Historically, lay-offs, especially lower-paying jobs, have been a controversial issue for the banking industry, often held by progressive politicians as an example of the wealthy. industry that prioritizes people’s income.

But the threat of technology companies and non -bank lenders moving away from the payments and lending business, which is traditionally dominated by banks, has increased even more in the past year, prompting job cuts, according to May.

“Banks need to be more productive to stay relevant. And that means more computers and fewer people,” he said.

Most of the reductions could be achieved by attracting the next 10 years rather than cuts, which would reduce the risk of a backlash, according to May.

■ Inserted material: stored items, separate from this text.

Definition refuseStaleShares (spec : WorkerSpec) : P (option sharedErr) :=
  if d_recordVolumes d then
    let* vols := ask (RecordVolumes (w_Name spec)) in
    Ret (match vols with Err _ => Some ErrSharedCheckUnavailable | Ok vols => staleShares spec vols end)
  else if d_leftoverShareVolumes d then
    let* vols := ask (LeftoverShareVolumes (w_Name spec)) in
    Ret (match vols with Err _ => None | Ok vols => staleShares spec vols end)
  else Ret None.

Definition checkSharedAccess (spec : WorkerSpec) (resume : bool) : P (option sharedErr) :=
  let* err := (if d_sharedGuard d then ask SharedGuard else Ret None) in
  match err with
  | Some GuardUnavailable => Ret (Some ErrSharedCheckUnavailable)
  | Some GuardFailed => Ret (Some ErrManagerUnpinned)
  | None => if resume then refuseStaleShares spec else Ret None
  end.

Definition checkAgentRole (agent : string) : P (option string) := if d_verifyRole d then ask (VerifyRole agent) else Ret None.

(** ** Coming live *)

Definition waitWorkerLive (spec : WorkerSpec) : P (option string) := ask (WaitAgentLive (w_Name spec)).

Definition comingUp (phase : string) : bool := one_of ["created"; "provisioning"; "cloning"; "starting"; "resumed"] phase.

Definition rewritableImage (a : Agent) : bool := negb (Fixed (a_Image a)).

(** [recordImageOK]. *)
Definition recordImageOK (spec : WorkerSpec) (actor : string) : P (result unit reply) :=
  let* agents := ask List in
  match agents with
  | Err _ => denied actor "error" (refuse ReasonRuntimeError StatusBadGateway)
  | Ok agents =>
    match FindAgent agents (w_Name spec) with
    | None => denied actor "deny" (refuse ReasonNoRecord StatusNotFound)
    | Some a => if rewritableImage a then denied actor "deny" (refuse ReasonImageUnqualified StatusConflict) else Ret (Ok tt)
    end
  end.

End Steps.

End Worker.
(* ===== verification/DispatchSafe.v ===== *)
(** What a worker route may do, and when: a monitor over the questions of a run,
    and that no run of any route ever asks one it may not. *)

From S2P Require Import Prelude Go TreePath GoPath Render Scion Effects Worker Workspace Dispatch.

Module DispatchSafe.
Import TreePath GoPath Render Scion Effects Worker Workspace Dispatch.
Open Scope prog_scope.

(** What a run has established since it took the lifecycle lock. *)
Record ghost := MkGhost {
  g_lock : option string;               (* the worker whose lifecycle lock it holds *)
  g_admit : bool;                       (* whether it holds the admission lock *)
  g_slots : nat;                        (* the running-worker slots it holds for that worker *)
  g_listed : option (list Agent);       (* the hub's list and the starts under way, *)
  g_counted : option (gmap string Z);   (* read since it took the admission lock *)
  g_alive : bool;                       (* the last answer to "is it revoked?" was no *)
  g_recent : bool;                      (* and came after the last admission and check of the manager's pins *)
  g_reads : list (option Agent);        (* its record, in each list the hub gave *)
  g_down : bool;                        (* podman has said its container does not run *)
  g_guarded : bool;                     (* the last check of the manager's pins passed *)
  g_roled : bool;                       (* the last check of its stored role passed *)
  g_issued : option string;             (* a ticket issued for it and not staged yet *)
  g_timely : bool;                      (* the last ticket was issued on a recent answer *)
  g_staged : bool;                      (* a ticket was staged for it *)
  g_purged : bool;                      (* its record was deleted *)
  g_paced : bool                        (* the recycle rate limit let it pass *)
}.
Definition idle : ghost := MkGhost None false 0 None None false false [] false false false None false false false false.
Definition locked (w : string) : ghost := MkGhost (Some w) false 0 None None false false [] false false false None false false false false.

New research, first reported by the FT, begins with upsetting jobs data showing that the U.S. economy added 266,000 jobs last month, severely missing estimates of 1m. Elements of structural unemployment such as accelerated automation that occur during a pandemic can be much stronger than the expected headwinds to job recovery. economic officials said following the report.

Pandemic activity pushed the headcount up nearly 2 percent last year as banks hired staff to meet the sudden demand for labor-intensive loans and government-backed small business loans. But that trend is likely to shift quickly as lenders focus on efficiency to more effectively compete with technology companies that are increasing their share of the business during a health crisis.

Increased competition from unregulated companies such as PayPal and Amazon to enter financial services is one of the main concerns of JPMorgan Chase’s chief executive. Jamie Dimon outlined in his annual letter to shareholders last month.

It was estimated in May that banks now represent only one-third of the total financing market.

“Dissolution is accelerating and that’s playing hard on some fintech and other tech providers,” Mayo said.

Many of the bank branches that were closed during the pandemic are likely to remain that way, and even those that remain open are likely to be more lenient on staff because the branches have become more focused on providing advice than speeding up transactions. A large amount of back office duties can also be automated but those numbers are even harder to quantify, according to the report.

Mayo said his team 20 years ago doubled in size and was responsible for half the majority. Making a little more of a new approach across the industry.

“If I were giving advice to my kids, I’d say you probably don’t want to go into the financial industry,” Mayo said, adding that technology and customer or client -facing duties are probably the only areas that see growth. . “It’s probably a small industry.”